Every line of the records that holds the word "rest" should be copied.
──────── Material provided ────────
(** The ordering law, apart from the uniqueness of expectations. *)
Definition record_legal (rec : record) (r : reader) : bool :=
  match rec with
  | RecTick t =>
      ascending canonical_event_key (tr_events t) &&
      match last_tick_of (r_ticks r) with Some l => l <? tr_tick t | None => true end
  | RecMeta _ _ => match r_meta r, r_ticks r with None, [] => true | _, _ => false end
  | RecExpected _ => true
  | RecCheckpoint c =>
      bool_decide (last_tick_of (r_ticks r) = Some (ck_tick c)) &&
      bool_decide (length (ck_state c) = RNG_STATE_SIZE) &&
      match last (r_checkpoints r) with
      | Some l => negb (ck_tick l =? ck_tick c) || (ck_stream_key l <? ck_stream_key c)
      | None => true
      end
  end.

Definition expectation_fresh (rec : record) (r : reader) : bool :=
  match rec with
  | RecExpected e => negb (existsb (λ seen, ex_tick e =? ex_tick seen) (r_expected r))
  | _ => true
  end.

Definition add_record (rec : record) (r : reader) : reader :=
  match rec with
  | RecTick t => mkReader (r_meta r) (r_ticks r ++ [t]) (r_expected r) (r_checkpoints r)
  | RecMeta _ m => mkReader (Some m) (r_ticks r) (r_expected r) (r_checkpoints r)
  | RecExpected e => mkReader (r_meta r) (r_ticks r) (r_expected r ++ [e]) (r_checkpoints r)
  | RecCheckpoint c => mkReader (r_meta r) (r_ticks r) (r_expected r) (r_checkpoints r ++ [c])
  end.

Lemma parse_pack_checkpoint c p w ticks cs :
  record_payload (RecCheckpoint c) = Ok p →
  record_legal (RecCheckpoint c) (mkReader None ticks [] cs) = true →
  _parse_checkpoint p w ticks cs = Ok c.
Proof.
  cbn [record_payload record_legal r_ticks r_checkpoints]. intros Hp Hl.
  inv_result. bool_hyps. rename x into head.
  pose proof (length_pack _ _ _ Hx) as Hlen.
  unfold _parse_checkpoint.
  rewrite exact_len_Ok by (rewrite length_app; congruence). cbn [mbind result_bind].
  rewrite (unpack_from_0 _ _ _ _ Hx eq_refl). cbn [mbind result_bind].
  replace (last_tick_of ticks) with (Some (ck_tick c)). rewrite Z.eqb_refl.
  assert (match last cs with
          | Some l => (ck_tick l =? ck_tick c) && (ck_stream_key c <=? ck_stream_key l)
          | None => false
          end = false) as ->.
  { destruct (last cs) as [l|]; [|done].
    destruct (ck_tick l =? ck_tick c); cbn in *; [|done]. bool_hyps. by apply Z.leb_gt. }
  replace (length (ck_state c)) with RNG_STATE_SIZE by done. rewrite Z.eqb_refl.
  cbn [negb raise_if mbind result_bind].
  rewrite <-Hlen, drop_app_length. unfold new_RngCheckpoint.
  rewrite decide_True by done. by destruct c.
Qed.

Lemma read_record_encoded rec p w r :
  record_payload rec = Ok p → record_decodes rec →
  record_legal rec r = true → expectation_fresh rec r = true →
  read_record (record_type rec) 0 p w r = Ok (add_record rec r).
Proof.
  destruct rec as [t|p' m|e|c]; intros Hp Hd Hl Hf; unfold read_record; cbn in Hf |- *.
  - cbn in Hp, Hl. inv_result. bool_hyps. erewrite parse_pack_tick by done. cbn.
    assert (match last_tick_of (r_ticks r) with
            | Some l => tr_tick t <=? l | None => false end = false) as ->.
    { destruct (last_tick_of _); [|done]. bool_hyps. by apply Z.leb_gt. }
    by destruct t.
  - cbn in Hp, Hd, Hl. inv_result. unfold _parse_meta. rewrite Hd. cbn.
    destruct (r_meta r), (r_ticks r); done.
  - cbn in Hp. pose proof (length_pack _ _ _ Hp).
    rewrite exact_len_Ok by done. cbn.
    rewrite (unpack_pack _ _ _ Hp eq_refl). cbn.
    apply negb_true_iff in Hf. rewrite Hf. by destruct e.
  - erewrite parse_pack_checkpoint by done. done.
Qed.

(** One iteration of the reader's loop on a framed record. *)
Lemma read_records_step rec bs fuel src pre rest r :
  record_bytes rec = Ok bs → record_decodes rec →
  record_legal rec r = true → expectation_fresh rec r = true →
  read_records (S fuel) src (pre ++ bs ++ rest) (length pre) r
  = read_records fuel src (pre ++ bs ++ rest) (length (pre ++ bs)) (add_record rec r).
Proof.
  unfold record_bytes, frame. intros Hb Hd Hl Hf. inv_result.
  rename x into p, x0 into prefix.
  pose proof (length_pack _ _ _ Hx0) as Hlen. change (size_of _RECORD) with 8%nat in Hlen.
  cbn [read_records]. rewrite bool_decide_eq_false_2 by (rewrite !length_app; lia).
  rewrite (proj2 (Z.ltb_ge _ _)) by (rewrite !length_app; unfold RECORD_HEADER_SIZE; lia).
  cbn [raise_if mbind result_bind]. rewrite <-app_assoc.
  rewrite (unpack_from_app _ _ _ _ _ Hx0 eq_refl). cbn [mbind result_bind].
  change (Z.to_nat RECORD_HEADER_SIZE) with 8%nat. rewrite Nat2Z.id.
  rewrite (proj2 (Z.ltb_ge _ _)) by (rewrite !length_app; lia).
  cbn [raise_if mbind result_bind].
  replace (length pre + 8)%nat with (length (pre ++ prefix)) by (rewrite length_app; lia).
  rewrite (app_assoc pre prefix), drop_app_length, take_app_length.
  erewrite read_record_encoded by done. cbn [mbind result_bind].
  by rewrite !length_app, Nat.add_assoc.
Qed.

(** ** Record sequences *)

Fixpoint log_bytes (log : list record) : result bytes :=
  match log with
  | [] => Ok []
  | rec :: log => b ← record_bytes rec; bs ← log_bytes log; Ok (b ++ bs)
  end.

Definition add_log (log : list record) (r : reader) : reader :=
  foldl (λ r rec, add_record rec r) r log.

Fixpoint log_legal (log : list record) (r : reader) : bool :=
  match log with
  | [] => true
  | rec :: log => record_legal rec r && log_legal log (add_record rec r)
  end.

(** No tick carries two expectations. *)
Definition expectations_unique (r : reader) : Prop := NoDup (ex_tick <$> r_expected r).

Lemma add_log_expected log r : r_expected r `prefix_of` r_expected (add_log log r).
Proof.
  revert r. induction log as [|rec log IH]; intros r; [done|].
  cbn. etransitivity; [|apply IH]. destruct rec; cbn; try done. by exists [e].
Qed.

Lemma expectations_unique_mono log r :
  expectations_unique (add_log log r) → expectations_unique r.
Proof.
  unfold expectations_unique. destruct (add_log_expected log r) as [k ->].
  rewrite fmap_app. by intros [? _]%NoDup_app.
Qed.

Lemma expectation_fresh_unique rec r :
  expectations_unique (add_record rec r) → expectation_fresh rec r = true.
Proof.
  destruct rec as [| |e|]; try done. unfold expectations_unique. cbn.
  rewrite fmap_app, NoDup_app. intros (_ & Hd & _). apply negb_true_iff.
  apply not_true_iff_false. intros (seen & Hin & Heq)%existsb_exists. bool_hyps.
  apply (Hd (ex_tick e)); [|set_solver].
  apply list_elem_of_fmap. exists seen. by rewrite list_elem_of_In.
Qed.

Lemma read_records_log src log : ∀ bs fuel pre r,
  log_bytes log = Ok bs → Forall record_decodes log → log_legal log r = true →
  expectations_unique (add_log log r) → (length log ≤ fuel)%nat →
  read_records fuel src (pre ++ bs) (length pre) r = Ok (add_log log r).
Proof.
  induction log as [|rec log IH]; intros bs fuel pre r Hb Hd Hl Hu Hfuel; cbn in Hb.
  { inv_result. rewrite app_nil_r. destruct fuel; cbn; by rewrite bool_decide_eq_true_2. }
  inv_result. apply Forall_cons in Hd as [Hd1 Hd]. cbn in Hl. bool_hyps.
  destruct fuel as [|fuel]; cbn in Hfuel; [lia|].
  rewrite (read_records_step rec); try done.
  - rewrite app_assoc. apply IH; try done. lia.
  - apply expectation_fresh_unique. by eapply expectations_unique_mono.
Qed.

Lemma length_record_bytes rec bs : record_bytes rec = Ok bs → (8 ≤ length bs)%nat.
Proof.
  unfold record_bytes, frame. intros Hb. inv_result.
  apply length_pack in Hx0. change (size_of _RECORD) with 8%nat in Hx0. rewrite length_app. lia.
Qed.

Lemma length_log_bytes log bs : log_bytes log = Ok bs → (length log ≤ length bs)%nat.
Proof.
  revert bs. induction log as [|rec log IH]; cbn; intros bs Hb; inv_result; [done|].
  apply length_record_bytes in Hx. apply IH in Hx0. rewrite length_app. lia.
Qed.

Lemma log_bytes_snoc log rec :
  log_bytes (log ++ [rec]) = (bs ← log_bytes log; b ← record_bytes rec; Ok (bs ++ b)).
Proof.
  induction log as [|rec' log IH]; cbn.
  - destruct (record_bytes rec); cbn; by rewrite ?app_nil_r.
  - rewrite IH. destruct (record_bytes rec'); cbn; [|done].
    destruct (log_bytes log); cbn; [|done].
    destruct (record_bytes rec); cbn; by rewrite ?app_assoc.
Qed.

Lemma log_legal_snoc log rec r :
  log_legal (log ++ [rec]) r = log_legal log r && record_legal rec (add_log log r).
Proof.
  revert r. induction log as [|rec' log IH]; intros r; cbn; [by rewrite andb_true_r|].
  by rewrite IH, andb_assoc.
Qed.

Lemma add_log_snoc log rec r : add_log (log ++ [rec]) r = add_record rec (add_log log r).
Proof. unfold add_log. by rewrite foldl_app. Qed.

(** A header followed by a lawful record sequence reads as that sequence. *)
Lemma read_document_log src tick_hz header log bs :
  1 ≤ tick_hz → pack _HEADER (header_vals tick_hz) = Ok header →
  log_bytes log = Ok bs → Forall record_decodes log → log_legal log empty_reader = true →
  expectations_unique (add_log log empty_reader) →
  read_document (header ++ bs) src = Ok (document_of tick_hz 0 (add_log log empty_reader)).
Proof.
  intros Hhz Hh Hb Hd Hl Hu. pose proof (length_pack _ _ _ Hh) as Hlen.
  change (size_of _HEADER) with 16%nat in Hlen.
  unfold read_document.
  rewrite (proj2 (Z.ltb_ge _ _)) by (rewrite length_app; unfold HEADER_SIZE; lia).
  cbn [raise_if mbind result_bind].
  rewrite (unpack_from_0 _ _ _ _ Hh eq_refl). unfold header_vals. cbn [mbind result_bind].
  rewrite bool_decide_eq_true_2 by done. change (FORMAT_VERSION =? FORMAT_VERSION) with true.
  rewrite (proj2 (Z.ltb_ge tick_hz 1)) by lia. cbn [negb raise_if mbind result_bind Z.eqb].
  change (HEADER_SIZE <? HEADER_SIZE) with false. cbn [raise_if mbind result_bind].
  change (Z.to_nat HEADER_SIZE) with 16%nat. rewrite <-Hlen.
  rewrite (read_records_log src log) by
    (try done; rewrite length_app; pose proof (length_log_bytes _ _ Hb); lia).
  done.
Qed.

End WithJson.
────────
» **Finished exercise**
Lemma read_records_step rec bs fuel src pre rest r :
  read_records (S fuel) src (pre ++ bs ++ rest) (length pre) r
  = read_records fuel src (pre ++ bs ++ rest) (length (pre ++ bs)) (add_record rec r).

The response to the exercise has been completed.